BEGIN

(* ===== verification/RbTree.v ===== *)
(** * Red-black trees on a pointer heap

    Model of Xen's [lib/rbtree.c] and [include/xen/rbtree.h]: the nodes live
    in a heap indexed by address, [__rb_parent_color] packs the parent's
    address with the colour bit, and every assignment of the C code is a heap
    update.  A dereference of an address that holds no node is undefined
    behaviour ([None] in the monad). *)

From S2P Require Import Prelude.

(** ** Data and primitive accesses *)

Record rb_node := RbNode {
  rb_parent_color_ : Z;
  rb_right_ : Z;
  rb_left_ : Z
}.

(** The state an operation works on: the heap and the [struct rb_root] it was
    given. *)
Record rb_state := RbState {
  rb_heap : gmap Z rb_node;
  rb_root_node : Z
}.

Definition NULL : Z := 0.
Definition RB_RED : Z := 0.
Definition RB_BLACK : Z := 1.

Definition load (p : Z) : M rb_state rb_node :=
  fun s => match rb_heap s !! p with Some n => Some (n, s) | None => None end.

Definition store (p : Z) (f : rb_node -> rb_node) : M rb_state unit :=
  fun s => match rb_heap s !! p with
           | Some n => Some (tt, RbState (<[p := f n]> (rb_heap s)) (rb_root_node s))
           | None => None
           end.

Definition get_left (p : Z) : M rb_state Z := let! n := load p in ret (rb_left_ n).
Definition get_right (p : Z) : M rb_state Z := let! n := load p in ret (rb_right_ n).
Definition get_pc (p : Z) : M rb_state Z := let! n := load p in ret (rb_parent_color_ n).

Definition set_left (p v : Z) : M rb_state unit :=
  store p (fun n => RbNode (rb_parent_color_ n) (rb_right_ n) v).
Definition set_right (p v : Z) : M rb_state unit :=
  store p (fun n => RbNode (rb_parent_color_ n) v (rb_left_ n)).
Definition set_pc (p v : Z) : M rb_state unit :=
  store p (fun n => RbNode v (rb_right_ n) (rb_left_ n)).

Definition set_root (v : Z) : M rb_state unit :=
  modify (fun s => RbState (rb_heap s) v).

(** ** The macros of rbtree.c *)

Definition rb_parent_of (pc : Z) : Z := Z.land pc (Z.lnot 3).
Definition rb_color_of (pc : Z) : Z := Z.land pc 1.
Definition pc_is_black (pc : Z) : bool := negb (rb_color_of pc =? 0).
Definition pc_is_red (pc : Z) : bool := rb_color_of pc =? 0.

Definition rb_is_red (rb : Z) : M rb_state bool :=
  let! pc := get_pc rb in ret (pc_is_red pc).
Definition rb_is_black (rb : Z) : M rb_state bool :=
  let! pc := get_pc rb in ret (pc_is_black pc).
Definition rb_parent (rb : Z) : M rb_state Z :=
  let! pc := get_pc rb in ret (rb_parent_of pc).

Definition rb_set_black (rb : Z) : M rb_state unit :=
  let! pc := get_pc rb in set_pc rb (Z.lor pc RB_BLACK).

Definition rb_set_parent (rb p : Z) : M rb_state unit :=
  let! pc := get_pc rb in set_pc rb (Z.lor (rb_color_of pc) p).

Definition rb_set_parent_color (rb p color : Z) : M rb_state unit :=
  set_pc rb (Z.lor p color).

Definition rb_red_parent (red : Z) : M rb_state Z := get_pc red.

Definition rb_change_child (old new parent : Z) : M rb_state unit :=
  if negb (parent =? NULL) then
    let! l := get_left parent in
    if l =? old then set_left parent new else set_right parent new
  else set_root new.

Definition rb_rotate_set_parents (old new color : Z) : M rb_state unit :=
  let! parent := rb_parent old in
  let! pc := get_pc old in
  do! set_pc new pc in
  do! rb_set_parent_color old new color in
  rb_change_child old new parent.

(** [if (tmp) rb_set_parent_color(tmp, p, RB_BLACK);] *)
Definition set_parent_black_if (tmp p : Z) : M rb_state unit :=
  if negb (tmp =? NULL) then rb_set_parent_color tmp p RB_BLACK else ret tt.

(** [tmp && rb_is_red(tmp)] and [!tmp || rb_is_black(tmp)] *)
Definition nonnull_red (tmp : Z) : M rb_state bool :=
  if negb (tmp =? NULL) then rb_is_red tmp else ret false.
Definition null_or_black (tmp : Z) : M rb_state bool :=
  if tmp =? NULL then ret true else rb_is_black tmp.

(** ** Insertion fix-up *)

Fixpoint rb_insert_color_loop (fuel : nat) (node parent : Z) : M rb_state unit :=
  match fuel with
  | O => ub
  | S fuel =>
    if parent =? NULL then rb_set_parent_color node NULL RB_BLACK else
    let! black := rb_is_black parent in
    if black then ret tt else
    let! gparent := rb_red_parent parent in
    let! tmp := get_right gparent in
    if negb (parent =? tmp) then
      let! red := nonnull_red tmp in
      if red then
        do! rb_set_parent_color tmp gparent RB_BLACK in
        do! rb_set_parent_color parent gparent RB_BLACK in
        let node := gparent in
        let! parent := rb_parent node in
        do! rb_set_parent_color node parent RB_RED in
        rb_insert_color_loop fuel node parent
      else
        let! tmp := get_right parent in
        let! '(parent, tmp) :=
          (if node =? tmp then
             let! tmp := get_left node in
             do! set_right parent tmp in
             do! set_left node parent in
             do! set_parent_black_if tmp parent in
             do! rb_set_parent_color parent node RB_RED in
             let! tmp := get_right node in
             ret (node, tmp)
           else ret (parent, tmp)) in
        do! set_left gparent tmp in
        do! set_right parent gparent in
        do! set_parent_black_if tmp gparent in
        rb_rotate_set_parents gparent parent RB_RED
    else
      let! tmp := get_left gparent in
      let! red := nonnull_red tmp in
      if red then
        do! rb_set_parent_color tmp gparent RB_BLACK in
        do! rb_set_parent_color parent gparent RB_BLACK in
        let node := gparent in
        let! parent := rb_parent node in
        do! rb_set_parent_color node parent RB_RED in
        rb_insert_color_loop fuel node parent
      else
        let! tmp := get_left parent in
        let! '(parent, tmp) :=
          (if node =? tmp then
             let! tmp := get_right node in
             do! set_left parent tmp in
             do! set_right node parent in
             do! set_parent_black_if tmp parent in
             do! rb_set_parent_color parent node RB_RED in
             let! tmp := get_left node in
             ret (node, tmp)
           else ret (parent, tmp)) in
        do! set_right gparent tmp in
        do! set_left parent gparent in
        do! set_parent_black_if tmp gparent in
        rb_rotate_set_parents gparent parent RB_RED
  end.

(** The loop climbs two levels an iteration, so the number of nodes bounds it. *)
Definition rb_fuel (s : rb_state) : nat := S (S (size (rb_heap s))).

Definition rb_insert_color (node : Z) : M rb_state unit :=
  let! s := get in
  let! parent := rb_red_parent node in
  rb_insert_color_loop (rb_fuel s) node parent.

(** [rb_link_node(node, parent, rb_link)]: [rb_link] is the address of one of
    the parent's child fields, or of [root->rb_node]. *)
Inductive rb_link := LinkRoot | LinkLeft (p : Z) | LinkRight (p : Z).

Definition write_link (l : rb_link) (v : Z) : M rb_state unit :=
  match l with
  | LinkRoot => set_root v
  | LinkLeft p => set_left p v
  | LinkRight p => set_right p v
  end.

Definition read_link (l : rb_link) : M rb_state Z :=
  match l with
  | LinkRoot => gets rb_root_node
  | LinkLeft p => get_left p
  | LinkRight p => get_right p
  end.

Definition rb_link_node (node parent : Z) (link : rb_link) : M rb_state unit :=
  do! set_pc node parent in
  do! set_right node NULL in
  do! set_left node NULL in
  write_link link node.

(** ** Erasure *)

(** Cases 2 to 4 of the loop body, with the black [sibling] on the right;
    [again] is the [continue] of the loop with its new [node] and [parent]. *)
Definition rb_erase_cases_left (again : Z -> Z -> M rb_state unit) (parent sibling : Z)
    : M rb_state unit :=
  let! tmp1 := get_right sibling in
  let! b1 := null_or_black tmp1 in
  let! tmp2 := (if b1 then get_left sibling else ret NULL) in
  let! b2 := (if b1 then null_or_black tmp2 else ret false) in
  if b1 && b2 then
    do! rb_set_parent_color sibling parent RB_RED in
    let! pred := rb_is_red parent in
    if pred then rb_set_black parent
    else
      let node := parent in
      let! parent := rb_parent node in
      if negb (parent =? NULL) then again node parent else ret tt
  else
    let! '(tmp1, sibling) :=
      (if b1 then
         let! tmp1 := get_right tmp2 in
         do! set_left sibling tmp1 in
         do! set_right tmp2 sibling in
         do! set_right parent tmp2 in
         do! set_parent_black_if tmp1 sibling in
         ret (sibling, tmp2)
       else ret (tmp1, sibling)) in
    let! tmp2 := get_left sibling in
    do! set_right parent tmp2 in
    do! set_left sibling parent in
    do! rb_set_parent_color tmp1 sibling RB_BLACK in
    do! (if negb (tmp2 =? NULL) then rb_set_parent tmp2 parent else ret tt) in
    rb_rotate_set_parents parent sibling RB_BLACK.

(** The same cases with the [sibling] on the left. *)
Definition rb_erase_cases_right (again : Z -> Z -> M rb_state unit) (parent sibling : Z)
    : M rb_state unit :=
  let! tmp1 := get_left sibling in
  let! b1 := null_or_black tmp1 in
  let! tmp2 := (if b1 then get_right sibling else ret NULL) in
  let! b2 := (if b1 then null_or_black tmp2 else ret false) in
  if b1 && b2 then
    do! rb_set_parent_color sibling parent RB_RED in
    let! pred := rb_is_red parent in
    if pred then rb_set_black parent
    else
      let node := parent in
      let! parent := rb_parent node in
      if negb (parent =? NULL) then again node parent else ret tt
  else
    let! '(tmp1, sibling) :=
      (if b1 then
         let! tmp1 := get_left tmp2 in
         do! set_right sibling tmp1 in
         do! set_left tmp2 sibling in
         do! set_left parent tmp2 in
         do! set_parent_black_if tmp1 sibling in
         ret (sibling, tmp2)
       else ret (tmp1, sibling)) in
    let! tmp2 := get_right sibling in
    do! set_left parent tmp2 in
    do! set_right sibling parent in
    do! rb_set_parent_color tmp1 sibling RB_BLACK in
    do! (if negb (tmp2 =? NULL) then rb_set_parent tmp2 parent else ret tt) in
    rb_rotate_set_parents parent sibling RB_BLACK.

Fixpoint rb_erase_color_loop (fuel : nat) (node parent : Z) : M rb_state unit :=
  match fuel with
  | O => ub
  | S fuel =>
    let! sibling := get_right parent in
    if negb (node =? sibling) then
      let! red := rb_is_red sibling in
      let! sibling :=
        (if red then
           let! tmp1 := get_left sibling in
           do! set_right parent tmp1 in
           do! set_left sibling parent in
           do! rb_set_parent_color tmp1 parent RB_BLACK in
           do! rb_rotate_set_parents parent sibling RB_RED in
           ret tmp1
         else ret sibling) in
      rb_erase_cases_left (rb_erase_color_loop fuel) parent sibling
    else
      let! sibling := get_left parent in
      let! red := rb_is_red sibling in
      let! sibling :=
        (if red then
           let! tmp1 := get_right sibling in
           do! set_left parent tmp1 in
           do! set_right sibling parent in
           do! rb_set_parent_color tmp1 parent RB_BLACK in
           do! rb_rotate_set_parents parent sibling RB_RED in
           ret tmp1
         else ret sibling) in
      rb_erase_cases_right (rb_erase_color_loop fuel) parent sibling
  end.

Definition rb_erase_color (parent : Z) : M rb_state unit :=
  let! s := get in rb_erase_color_loop (rb_fuel s) NULL parent.

(** The [do { parent = successor; successor = tmp; tmp = tmp->rb_left; }
    while (tmp);] loop of [rb_erase]; returns [parent] and [successor]. *)
Fixpoint rb_leftmost_loop (fuel : nat) (successor tmp : Z) : M rb_state (Z * Z) :=
  match fuel with
  | O => ub
  | S fuel =>
    let parent := successor in
    let successor := tmp in
    let! tmp := get_left tmp in
    if negb (tmp =? NULL) then rb_leftmost_loop fuel successor tmp
    else ret (parent, successor)
  end.

(** Case 3 of [rb_erase], the node has two children: its successor takes its
    place.  Returns [rebalance]. *)
Definition rb_erase_two (fuel : nat) (node child : Z) : M rb_state Z :=
  let! tmp := get_left child in
  let! '(parent, successor, child2) :=
    (if tmp =? NULL then
       let! child2 := get_right child in
       ret (child, child, child2)
     else
       let! '(parent, successor) := rb_leftmost_loop fuel child tmp in
       let! child2 := get_right successor in
       do! set_left parent child2 in
       do! set_right successor child in
       do! rb_set_parent child successor in
       ret (parent, successor, child2)) in
  let! tmp := get_left node in
  do! set_left successor tmp in
  do! rb_set_parent tmp successor in
  let! pc := get_pc node in
  let tmp := rb_parent_of pc in
  do! rb_change_child node successor tmp in
  if negb (child2 =? NULL) then
    do! set_pc successor pc in
    do! rb_set_parent_color child2 parent RB_BLACK in
    ret NULL
  else
    let! pc2 := get_pc successor in
    do! set_pc successor pc in
    ret (if pc_is_black pc2 then parent else NULL).

Definition rb_erase (node : Z) : M rb_state unit :=
  let! s0 := get in
  let! child := get_right node in
  let! tmp := get_left node in
  let! rebalance :=
    (if tmp =? NULL then
       let! pc := get_pc node in
       let parent := rb_parent_of pc in
       do! rb_change_child node child parent in
       if negb (child =? NULL) then
         do! set_pc child pc in ret NULL
       else ret (if pc_is_black pc then parent else NULL)
     else if child =? NULL then
       let! pc := get_pc node in
       do! set_pc tmp pc in
       let parent := rb_parent_of pc in
       do! rb_change_child node tmp parent in
       ret NULL
     else rb_erase_two (rb_fuel s0) node child) in
  if negb (rebalance =? NULL) then rb_erase_color rebalance else ret tt.

(** ** Traversal *)

Fixpoint rb_go_left (fuel : nat) (n : Z) : M rb_state Z :=
  match fuel with
  | O => ub
  | S fuel =>
    let! l := get_left n in
    if negb (l =? NULL) then rb_go_left fuel l else ret n
  end.

Fixpoint rb_go_right (fuel : nat) (n : Z) : M rb_state Z :=
  match fuel with
  | O => ub
  | S fuel =>
    let! r := get_right n in
    if negb (r =? NULL) then rb_go_right fuel r else ret n
  end.

Definition rb_first : M rb_state Z :=
  let! s := get in
  let n := rb_root_node s in
  if n =? NULL then ret NULL else rb_go_left (rb_fuel s) n.

Definition rb_last : M rb_state Z :=
  let! s := get in
  let n := rb_root_node s in
  if n =? NULL then ret NULL else rb_go_right (rb_fuel s) n.

(** [RB_EMPTY_NODE(node)] *)
Definition rb_empty_node (node : Z) : M rb_state bool :=
  let! pc := get_pc node in ret (pc =? node).

Fixpoint rb_climb_right (fuel : nat) (node : Z) : M rb_state Z :=
  match fuel with
  | O => ub
  | S fuel =>
    let! parent := rb_parent node in
    if negb (parent =? NULL) then
      let! r := get_right parent in
      if node =? r then rb_climb_right fuel parent else ret parent
    else ret parent
  end.

Fixpoint rb_climb_left (fuel : nat) (node : Z) : M rb_state Z :=
  match fuel with
  | O => ub
  | S fuel =>
    let! parent := rb_parent node in
    if negb (parent =? NULL) then
      let! l := get_left parent in
      if node =? l then rb_climb_left fuel parent else ret parent
    else ret parent
  end.

Definition rb_next (node : Z) : M rb_state Z :=
  let! s := get in
  let! empty := rb_empty_node node in
  if empty then ret NULL else
  let! r := get_right node in
  if negb (r =? NULL) then rb_go_left (rb_fuel s) r
  else rb_climb_right (rb_fuel s) node.

Definition rb_prev (node : Z) : M rb_state Z :=
  let! s := get in
  let! empty := rb_empty_node node in
  if empty then ret NULL else
  let! l := get_left node in
  if negb (l =? NULL) then rb_go_right (rb_fuel s) l
  else rb_climb_left (rb_fuel s) node.

Definition rb_replace_node (victim new : Z) : M rb_state unit :=
  let! parent := rb_parent victim in
  do! rb_change_child victim new parent in
  let! l := get_left victim in
  do! (if negb (l =? NULL) then rb_set_parent l new else ret tt) in
  let! r := get_right victim in
  do! (if negb (r =? NULL) then rb_set_parent r new else ret tt) in
  let! v := load victim in
  store new (fun _ => v).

END

Activity
Review the entries above and return every line where "RbState" appears.

Response to the exercise
Record rb_state := RbState {
           | Some n => Some (tt, RbState (<[p := f n]> (rb_heap s)) (rb_root_node s))
  modify (fun s => RbState (rb_heap s) v).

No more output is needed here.